- What the task requires
Once the line containing "(** A point" is found in the records below, return it and each following line exactly, up to and including the line containing "SafeLinkedList.PushFrontAndMaintain (ex_item 6", and nothing else.

● ● ● ●

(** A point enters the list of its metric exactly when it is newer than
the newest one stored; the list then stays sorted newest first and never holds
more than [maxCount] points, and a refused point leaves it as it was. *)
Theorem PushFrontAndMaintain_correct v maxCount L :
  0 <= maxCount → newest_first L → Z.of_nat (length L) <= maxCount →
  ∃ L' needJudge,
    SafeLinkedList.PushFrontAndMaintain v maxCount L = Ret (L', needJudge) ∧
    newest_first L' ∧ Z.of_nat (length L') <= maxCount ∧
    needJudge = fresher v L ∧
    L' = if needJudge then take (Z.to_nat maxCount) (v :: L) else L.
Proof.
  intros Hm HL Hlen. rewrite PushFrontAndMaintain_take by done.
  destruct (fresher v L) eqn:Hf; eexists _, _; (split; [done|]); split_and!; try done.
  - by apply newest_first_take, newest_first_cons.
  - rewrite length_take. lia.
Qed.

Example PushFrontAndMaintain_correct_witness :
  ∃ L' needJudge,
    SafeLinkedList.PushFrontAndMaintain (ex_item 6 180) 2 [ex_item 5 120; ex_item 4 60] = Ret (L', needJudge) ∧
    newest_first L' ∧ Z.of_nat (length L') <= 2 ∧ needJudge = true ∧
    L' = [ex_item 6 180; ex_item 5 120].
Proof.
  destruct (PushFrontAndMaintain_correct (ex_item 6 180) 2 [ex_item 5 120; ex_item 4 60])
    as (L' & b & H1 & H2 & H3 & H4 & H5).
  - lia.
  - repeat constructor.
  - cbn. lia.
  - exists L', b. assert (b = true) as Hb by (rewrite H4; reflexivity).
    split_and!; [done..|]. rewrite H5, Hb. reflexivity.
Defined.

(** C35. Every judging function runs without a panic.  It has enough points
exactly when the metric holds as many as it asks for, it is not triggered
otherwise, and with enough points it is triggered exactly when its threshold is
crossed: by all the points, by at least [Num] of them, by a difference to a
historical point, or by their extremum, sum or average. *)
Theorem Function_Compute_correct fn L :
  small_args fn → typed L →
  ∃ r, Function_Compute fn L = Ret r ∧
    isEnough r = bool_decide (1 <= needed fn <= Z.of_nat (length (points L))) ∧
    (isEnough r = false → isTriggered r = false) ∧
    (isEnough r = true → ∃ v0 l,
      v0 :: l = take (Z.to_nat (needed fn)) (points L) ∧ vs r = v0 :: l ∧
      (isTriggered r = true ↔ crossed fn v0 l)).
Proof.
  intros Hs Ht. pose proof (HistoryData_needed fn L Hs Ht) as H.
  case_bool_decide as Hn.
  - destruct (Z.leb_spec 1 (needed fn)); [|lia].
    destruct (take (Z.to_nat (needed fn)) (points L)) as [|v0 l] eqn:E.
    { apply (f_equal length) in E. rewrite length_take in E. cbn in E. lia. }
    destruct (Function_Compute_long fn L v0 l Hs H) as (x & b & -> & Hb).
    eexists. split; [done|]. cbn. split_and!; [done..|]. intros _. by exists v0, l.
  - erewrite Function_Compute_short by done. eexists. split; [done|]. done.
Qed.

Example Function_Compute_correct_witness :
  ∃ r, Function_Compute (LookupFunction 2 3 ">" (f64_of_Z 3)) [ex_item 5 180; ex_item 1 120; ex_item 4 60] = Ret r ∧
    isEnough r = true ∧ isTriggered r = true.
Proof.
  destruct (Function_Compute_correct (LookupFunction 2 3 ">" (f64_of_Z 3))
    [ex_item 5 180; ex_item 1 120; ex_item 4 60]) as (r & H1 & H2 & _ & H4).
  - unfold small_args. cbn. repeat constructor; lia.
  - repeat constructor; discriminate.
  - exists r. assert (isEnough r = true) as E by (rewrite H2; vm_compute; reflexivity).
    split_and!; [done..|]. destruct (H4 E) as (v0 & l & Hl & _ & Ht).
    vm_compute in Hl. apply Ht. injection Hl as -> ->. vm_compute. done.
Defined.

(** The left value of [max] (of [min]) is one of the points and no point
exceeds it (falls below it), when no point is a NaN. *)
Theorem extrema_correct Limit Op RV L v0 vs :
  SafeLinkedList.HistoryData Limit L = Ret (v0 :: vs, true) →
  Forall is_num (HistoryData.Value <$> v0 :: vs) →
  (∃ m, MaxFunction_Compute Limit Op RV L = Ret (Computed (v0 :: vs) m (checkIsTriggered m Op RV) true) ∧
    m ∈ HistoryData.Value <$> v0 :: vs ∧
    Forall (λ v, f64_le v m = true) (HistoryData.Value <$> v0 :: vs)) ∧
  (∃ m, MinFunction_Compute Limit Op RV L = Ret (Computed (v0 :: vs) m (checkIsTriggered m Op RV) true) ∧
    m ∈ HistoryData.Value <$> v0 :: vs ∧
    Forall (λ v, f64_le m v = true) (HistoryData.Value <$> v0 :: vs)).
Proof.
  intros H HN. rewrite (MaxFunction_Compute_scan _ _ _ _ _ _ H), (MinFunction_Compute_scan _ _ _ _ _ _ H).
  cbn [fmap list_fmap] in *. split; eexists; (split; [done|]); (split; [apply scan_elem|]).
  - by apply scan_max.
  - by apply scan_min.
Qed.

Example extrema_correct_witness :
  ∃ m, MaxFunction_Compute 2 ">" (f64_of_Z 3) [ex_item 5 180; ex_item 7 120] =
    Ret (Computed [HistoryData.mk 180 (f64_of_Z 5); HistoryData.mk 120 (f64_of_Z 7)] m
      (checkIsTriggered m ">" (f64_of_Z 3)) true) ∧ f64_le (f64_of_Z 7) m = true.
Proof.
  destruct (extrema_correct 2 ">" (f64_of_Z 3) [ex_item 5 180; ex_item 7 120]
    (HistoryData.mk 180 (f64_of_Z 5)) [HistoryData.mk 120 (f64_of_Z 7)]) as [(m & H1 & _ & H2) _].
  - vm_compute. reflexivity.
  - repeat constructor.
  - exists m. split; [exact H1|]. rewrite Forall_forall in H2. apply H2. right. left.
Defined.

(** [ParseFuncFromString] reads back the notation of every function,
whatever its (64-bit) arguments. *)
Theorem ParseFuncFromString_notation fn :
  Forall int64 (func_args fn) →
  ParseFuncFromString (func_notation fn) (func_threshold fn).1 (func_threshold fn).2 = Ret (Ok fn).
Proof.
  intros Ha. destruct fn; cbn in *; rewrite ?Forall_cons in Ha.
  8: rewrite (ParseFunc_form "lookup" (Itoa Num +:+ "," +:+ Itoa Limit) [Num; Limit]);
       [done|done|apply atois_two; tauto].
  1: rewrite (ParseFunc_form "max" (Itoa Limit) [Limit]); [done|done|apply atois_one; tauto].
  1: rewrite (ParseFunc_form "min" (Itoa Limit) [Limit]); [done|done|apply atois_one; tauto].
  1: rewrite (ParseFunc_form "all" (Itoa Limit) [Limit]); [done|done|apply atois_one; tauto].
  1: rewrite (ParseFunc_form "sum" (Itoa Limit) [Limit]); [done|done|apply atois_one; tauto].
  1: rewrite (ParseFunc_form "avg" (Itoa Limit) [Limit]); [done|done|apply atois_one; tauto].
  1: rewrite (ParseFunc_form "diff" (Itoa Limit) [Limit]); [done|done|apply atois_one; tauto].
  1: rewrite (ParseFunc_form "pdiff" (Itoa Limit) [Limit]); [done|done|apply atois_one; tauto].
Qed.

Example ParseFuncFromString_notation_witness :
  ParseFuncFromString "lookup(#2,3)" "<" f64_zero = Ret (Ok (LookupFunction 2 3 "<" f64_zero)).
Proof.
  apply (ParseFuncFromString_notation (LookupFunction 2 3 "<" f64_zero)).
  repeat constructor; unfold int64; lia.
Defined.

● ● ● ●

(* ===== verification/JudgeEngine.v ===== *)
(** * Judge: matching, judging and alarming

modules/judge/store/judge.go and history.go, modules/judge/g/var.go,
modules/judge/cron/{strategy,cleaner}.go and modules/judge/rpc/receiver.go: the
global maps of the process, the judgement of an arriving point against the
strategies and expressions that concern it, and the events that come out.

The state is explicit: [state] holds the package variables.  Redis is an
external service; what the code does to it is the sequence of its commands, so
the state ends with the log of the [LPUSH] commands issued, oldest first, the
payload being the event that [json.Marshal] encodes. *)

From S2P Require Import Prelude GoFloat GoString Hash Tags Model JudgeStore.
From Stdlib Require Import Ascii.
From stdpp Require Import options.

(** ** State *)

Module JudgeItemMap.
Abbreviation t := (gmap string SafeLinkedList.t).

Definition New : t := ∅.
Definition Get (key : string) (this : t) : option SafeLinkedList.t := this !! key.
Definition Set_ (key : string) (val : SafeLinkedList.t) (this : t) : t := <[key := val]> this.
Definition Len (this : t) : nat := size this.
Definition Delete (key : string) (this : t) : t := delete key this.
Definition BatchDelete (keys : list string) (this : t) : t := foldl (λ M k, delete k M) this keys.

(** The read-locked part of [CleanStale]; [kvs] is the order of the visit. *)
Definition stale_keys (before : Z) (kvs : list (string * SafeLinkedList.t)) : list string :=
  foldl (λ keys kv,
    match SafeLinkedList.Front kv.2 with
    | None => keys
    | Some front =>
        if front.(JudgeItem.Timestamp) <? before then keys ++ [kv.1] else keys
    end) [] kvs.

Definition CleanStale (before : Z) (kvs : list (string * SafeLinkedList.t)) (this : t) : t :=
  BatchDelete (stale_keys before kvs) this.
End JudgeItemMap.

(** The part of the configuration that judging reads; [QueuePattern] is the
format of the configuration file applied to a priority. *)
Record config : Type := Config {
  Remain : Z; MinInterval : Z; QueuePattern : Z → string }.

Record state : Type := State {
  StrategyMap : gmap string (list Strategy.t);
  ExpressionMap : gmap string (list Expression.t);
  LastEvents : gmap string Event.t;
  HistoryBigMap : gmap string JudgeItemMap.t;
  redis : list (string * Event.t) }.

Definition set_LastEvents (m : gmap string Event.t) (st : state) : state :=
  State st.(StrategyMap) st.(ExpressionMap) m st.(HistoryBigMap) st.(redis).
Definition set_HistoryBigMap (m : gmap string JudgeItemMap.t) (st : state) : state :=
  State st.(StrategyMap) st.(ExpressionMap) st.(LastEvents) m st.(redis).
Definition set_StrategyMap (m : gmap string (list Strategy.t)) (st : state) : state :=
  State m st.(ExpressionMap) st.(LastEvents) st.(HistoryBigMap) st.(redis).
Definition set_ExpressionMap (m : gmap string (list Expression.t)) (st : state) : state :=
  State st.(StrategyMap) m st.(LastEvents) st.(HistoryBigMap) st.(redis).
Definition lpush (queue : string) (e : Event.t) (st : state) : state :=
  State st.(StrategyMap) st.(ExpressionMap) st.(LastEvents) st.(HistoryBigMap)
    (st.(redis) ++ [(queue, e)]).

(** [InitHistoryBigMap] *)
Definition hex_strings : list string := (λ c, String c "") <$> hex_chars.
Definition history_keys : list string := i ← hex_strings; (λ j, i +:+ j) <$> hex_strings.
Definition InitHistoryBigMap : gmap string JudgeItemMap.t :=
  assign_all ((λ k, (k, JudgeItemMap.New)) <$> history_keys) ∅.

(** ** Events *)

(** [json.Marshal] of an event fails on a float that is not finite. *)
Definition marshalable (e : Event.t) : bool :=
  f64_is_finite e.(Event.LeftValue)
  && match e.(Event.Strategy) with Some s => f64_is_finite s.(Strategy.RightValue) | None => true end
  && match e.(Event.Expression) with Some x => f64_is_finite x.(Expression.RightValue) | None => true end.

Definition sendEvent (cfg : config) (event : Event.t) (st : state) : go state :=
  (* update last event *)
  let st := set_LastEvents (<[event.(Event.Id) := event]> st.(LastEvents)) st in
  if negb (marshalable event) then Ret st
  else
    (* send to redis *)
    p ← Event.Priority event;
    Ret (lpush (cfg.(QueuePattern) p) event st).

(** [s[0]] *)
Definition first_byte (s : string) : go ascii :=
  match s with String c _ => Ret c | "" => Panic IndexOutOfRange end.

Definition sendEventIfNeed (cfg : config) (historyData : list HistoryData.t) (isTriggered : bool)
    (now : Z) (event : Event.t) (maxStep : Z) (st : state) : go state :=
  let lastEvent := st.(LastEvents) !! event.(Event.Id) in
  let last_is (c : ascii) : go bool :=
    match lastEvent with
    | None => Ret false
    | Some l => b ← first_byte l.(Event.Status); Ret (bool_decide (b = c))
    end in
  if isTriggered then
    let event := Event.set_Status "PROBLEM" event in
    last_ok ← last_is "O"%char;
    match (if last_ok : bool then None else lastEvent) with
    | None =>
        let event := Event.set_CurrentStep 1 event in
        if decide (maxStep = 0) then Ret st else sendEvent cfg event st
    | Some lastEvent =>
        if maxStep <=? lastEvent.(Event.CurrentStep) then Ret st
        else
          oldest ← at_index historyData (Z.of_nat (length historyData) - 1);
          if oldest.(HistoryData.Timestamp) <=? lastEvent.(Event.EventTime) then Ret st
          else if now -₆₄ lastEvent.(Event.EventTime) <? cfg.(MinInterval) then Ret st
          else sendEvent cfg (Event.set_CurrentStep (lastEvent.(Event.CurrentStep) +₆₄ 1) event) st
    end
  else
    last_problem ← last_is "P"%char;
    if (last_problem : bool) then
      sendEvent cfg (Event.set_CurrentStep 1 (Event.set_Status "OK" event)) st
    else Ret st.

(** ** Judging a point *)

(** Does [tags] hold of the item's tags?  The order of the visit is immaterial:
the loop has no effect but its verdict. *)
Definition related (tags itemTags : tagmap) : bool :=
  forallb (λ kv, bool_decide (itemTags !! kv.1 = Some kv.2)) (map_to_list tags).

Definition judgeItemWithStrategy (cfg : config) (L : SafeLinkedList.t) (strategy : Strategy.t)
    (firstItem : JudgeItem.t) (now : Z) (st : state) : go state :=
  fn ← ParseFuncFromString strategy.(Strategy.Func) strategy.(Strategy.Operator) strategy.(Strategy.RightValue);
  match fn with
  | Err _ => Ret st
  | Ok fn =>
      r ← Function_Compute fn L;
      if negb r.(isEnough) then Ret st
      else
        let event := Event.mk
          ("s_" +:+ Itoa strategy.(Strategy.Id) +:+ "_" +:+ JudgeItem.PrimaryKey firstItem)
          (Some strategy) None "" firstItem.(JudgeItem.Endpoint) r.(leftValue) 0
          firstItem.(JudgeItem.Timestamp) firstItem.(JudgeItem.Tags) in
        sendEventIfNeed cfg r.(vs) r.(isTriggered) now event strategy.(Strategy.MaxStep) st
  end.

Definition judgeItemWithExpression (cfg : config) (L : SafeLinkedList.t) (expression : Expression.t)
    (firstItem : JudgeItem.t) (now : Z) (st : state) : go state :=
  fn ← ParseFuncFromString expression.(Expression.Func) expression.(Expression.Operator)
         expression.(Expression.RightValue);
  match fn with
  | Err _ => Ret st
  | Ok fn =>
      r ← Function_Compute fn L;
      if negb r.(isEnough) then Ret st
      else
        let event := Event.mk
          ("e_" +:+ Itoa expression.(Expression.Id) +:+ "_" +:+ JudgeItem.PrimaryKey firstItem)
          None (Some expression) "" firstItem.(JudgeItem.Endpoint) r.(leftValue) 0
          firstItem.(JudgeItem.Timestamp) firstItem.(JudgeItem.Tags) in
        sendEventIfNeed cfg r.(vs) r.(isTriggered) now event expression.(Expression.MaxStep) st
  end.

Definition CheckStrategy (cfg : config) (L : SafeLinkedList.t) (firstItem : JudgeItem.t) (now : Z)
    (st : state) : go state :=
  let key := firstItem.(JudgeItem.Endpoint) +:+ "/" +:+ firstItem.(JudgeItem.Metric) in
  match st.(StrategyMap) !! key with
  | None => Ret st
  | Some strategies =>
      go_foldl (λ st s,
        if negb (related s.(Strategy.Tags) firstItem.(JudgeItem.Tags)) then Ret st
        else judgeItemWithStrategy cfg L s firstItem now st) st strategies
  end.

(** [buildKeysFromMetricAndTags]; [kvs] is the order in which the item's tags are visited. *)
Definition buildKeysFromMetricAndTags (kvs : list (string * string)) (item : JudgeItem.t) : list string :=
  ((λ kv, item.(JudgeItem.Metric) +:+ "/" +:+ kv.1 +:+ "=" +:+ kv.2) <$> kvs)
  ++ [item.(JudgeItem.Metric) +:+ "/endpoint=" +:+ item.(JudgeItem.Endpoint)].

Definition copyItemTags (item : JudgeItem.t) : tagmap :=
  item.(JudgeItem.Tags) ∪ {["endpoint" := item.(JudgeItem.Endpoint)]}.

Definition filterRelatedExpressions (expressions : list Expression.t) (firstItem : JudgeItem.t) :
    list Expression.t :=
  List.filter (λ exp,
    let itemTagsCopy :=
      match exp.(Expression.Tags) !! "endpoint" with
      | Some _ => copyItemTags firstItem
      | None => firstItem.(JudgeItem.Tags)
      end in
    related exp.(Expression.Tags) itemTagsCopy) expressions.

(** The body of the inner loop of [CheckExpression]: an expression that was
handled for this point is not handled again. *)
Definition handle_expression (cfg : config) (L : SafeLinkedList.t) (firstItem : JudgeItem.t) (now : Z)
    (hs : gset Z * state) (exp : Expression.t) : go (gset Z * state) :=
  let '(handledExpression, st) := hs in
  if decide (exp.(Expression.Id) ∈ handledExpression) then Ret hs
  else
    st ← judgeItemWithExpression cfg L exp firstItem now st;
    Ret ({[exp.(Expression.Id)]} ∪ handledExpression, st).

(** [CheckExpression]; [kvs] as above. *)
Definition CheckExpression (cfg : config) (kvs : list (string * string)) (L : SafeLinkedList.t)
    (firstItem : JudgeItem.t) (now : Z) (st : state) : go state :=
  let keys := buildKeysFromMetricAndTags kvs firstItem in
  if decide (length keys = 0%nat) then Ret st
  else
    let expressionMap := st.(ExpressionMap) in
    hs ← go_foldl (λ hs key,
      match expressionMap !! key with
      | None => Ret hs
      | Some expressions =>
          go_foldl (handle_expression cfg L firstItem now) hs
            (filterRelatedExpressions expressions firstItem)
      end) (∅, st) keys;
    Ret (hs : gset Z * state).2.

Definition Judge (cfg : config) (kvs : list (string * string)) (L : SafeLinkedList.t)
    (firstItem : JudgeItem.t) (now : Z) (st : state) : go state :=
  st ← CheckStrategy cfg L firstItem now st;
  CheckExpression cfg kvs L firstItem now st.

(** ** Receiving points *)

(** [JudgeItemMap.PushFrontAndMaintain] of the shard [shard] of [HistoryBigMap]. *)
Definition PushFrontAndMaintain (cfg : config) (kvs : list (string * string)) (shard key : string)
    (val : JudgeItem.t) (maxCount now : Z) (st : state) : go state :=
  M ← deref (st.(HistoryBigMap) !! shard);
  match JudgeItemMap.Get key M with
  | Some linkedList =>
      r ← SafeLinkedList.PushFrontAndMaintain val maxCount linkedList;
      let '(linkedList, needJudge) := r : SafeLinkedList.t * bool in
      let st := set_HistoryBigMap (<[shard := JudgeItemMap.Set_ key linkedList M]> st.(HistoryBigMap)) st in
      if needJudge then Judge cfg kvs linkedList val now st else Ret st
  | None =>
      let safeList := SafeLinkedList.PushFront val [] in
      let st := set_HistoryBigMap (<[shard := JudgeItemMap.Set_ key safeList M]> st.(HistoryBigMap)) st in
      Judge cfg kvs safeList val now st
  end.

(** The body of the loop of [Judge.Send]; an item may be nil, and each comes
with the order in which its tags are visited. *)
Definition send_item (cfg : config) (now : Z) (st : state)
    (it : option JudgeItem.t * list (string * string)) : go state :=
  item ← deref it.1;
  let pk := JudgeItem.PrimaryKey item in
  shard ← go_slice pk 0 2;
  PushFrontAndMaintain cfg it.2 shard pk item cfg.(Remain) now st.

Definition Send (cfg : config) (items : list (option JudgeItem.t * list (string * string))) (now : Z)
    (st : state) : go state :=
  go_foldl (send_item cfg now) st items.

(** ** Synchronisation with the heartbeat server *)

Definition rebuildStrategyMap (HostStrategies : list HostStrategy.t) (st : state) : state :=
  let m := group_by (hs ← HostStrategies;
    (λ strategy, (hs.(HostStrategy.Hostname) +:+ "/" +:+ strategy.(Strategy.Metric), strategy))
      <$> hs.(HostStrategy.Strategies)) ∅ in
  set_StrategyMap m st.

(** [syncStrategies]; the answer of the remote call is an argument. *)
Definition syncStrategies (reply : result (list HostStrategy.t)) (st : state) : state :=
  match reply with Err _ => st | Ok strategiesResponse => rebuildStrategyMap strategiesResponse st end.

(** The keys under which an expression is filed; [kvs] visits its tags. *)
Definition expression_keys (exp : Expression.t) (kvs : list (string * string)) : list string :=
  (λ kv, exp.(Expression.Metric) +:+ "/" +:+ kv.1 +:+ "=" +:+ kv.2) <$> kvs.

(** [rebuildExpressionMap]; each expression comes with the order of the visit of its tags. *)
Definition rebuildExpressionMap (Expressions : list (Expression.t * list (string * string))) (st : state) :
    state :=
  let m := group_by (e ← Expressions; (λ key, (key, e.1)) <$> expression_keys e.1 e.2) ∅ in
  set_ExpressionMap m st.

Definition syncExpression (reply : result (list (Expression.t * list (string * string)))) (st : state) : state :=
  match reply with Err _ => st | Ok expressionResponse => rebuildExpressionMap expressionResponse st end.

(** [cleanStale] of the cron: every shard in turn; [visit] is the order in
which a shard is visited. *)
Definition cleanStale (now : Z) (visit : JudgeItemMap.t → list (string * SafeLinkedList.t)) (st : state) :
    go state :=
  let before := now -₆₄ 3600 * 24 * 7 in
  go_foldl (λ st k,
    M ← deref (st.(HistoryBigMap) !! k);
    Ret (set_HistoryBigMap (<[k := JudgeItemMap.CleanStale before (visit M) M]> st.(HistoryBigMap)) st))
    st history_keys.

● ● ● ●

- Response box
(** A point enters the list of its metric exactly when it is newer than
the newest one stored; the list then stays sorted newest first and never holds
more than [maxCount] points, and a refused point leaves it as it was. *)
Theorem PushFrontAndMaintain_correct v maxCount L :
  0 <= maxCount → newest_first L → Z.of_nat (length L) <= maxCount →
  ∃ L' needJudge,
    SafeLinkedList.PushFrontAndMaintain v maxCount L = Ret (L', needJudge) ∧
    newest_first L' ∧ Z.of_nat (length L') <= maxCount ∧
    needJudge = fresher v L ∧
    L' = if needJudge then take (Z.to_nat maxCount) (v :: L) else L.
Proof.
  intros Hm HL Hlen. rewrite PushFrontAndMaintain_take by done.
  destruct (fresher v L) eqn:Hf; eexists _, _; (split; [done|]); split_and!; try done.
  - by apply newest_first_take, newest_first_cons.
  - rewrite length_take. lia.
Qed.

Example PushFrontAndMaintain_correct_witness :
  ∃ L' needJudge,
    SafeLinkedList.PushFrontAndMaintain (ex_item 6 180) 2 [ex_item 5 120; ex_item 4 60] = Ret (L', needJudge) ∧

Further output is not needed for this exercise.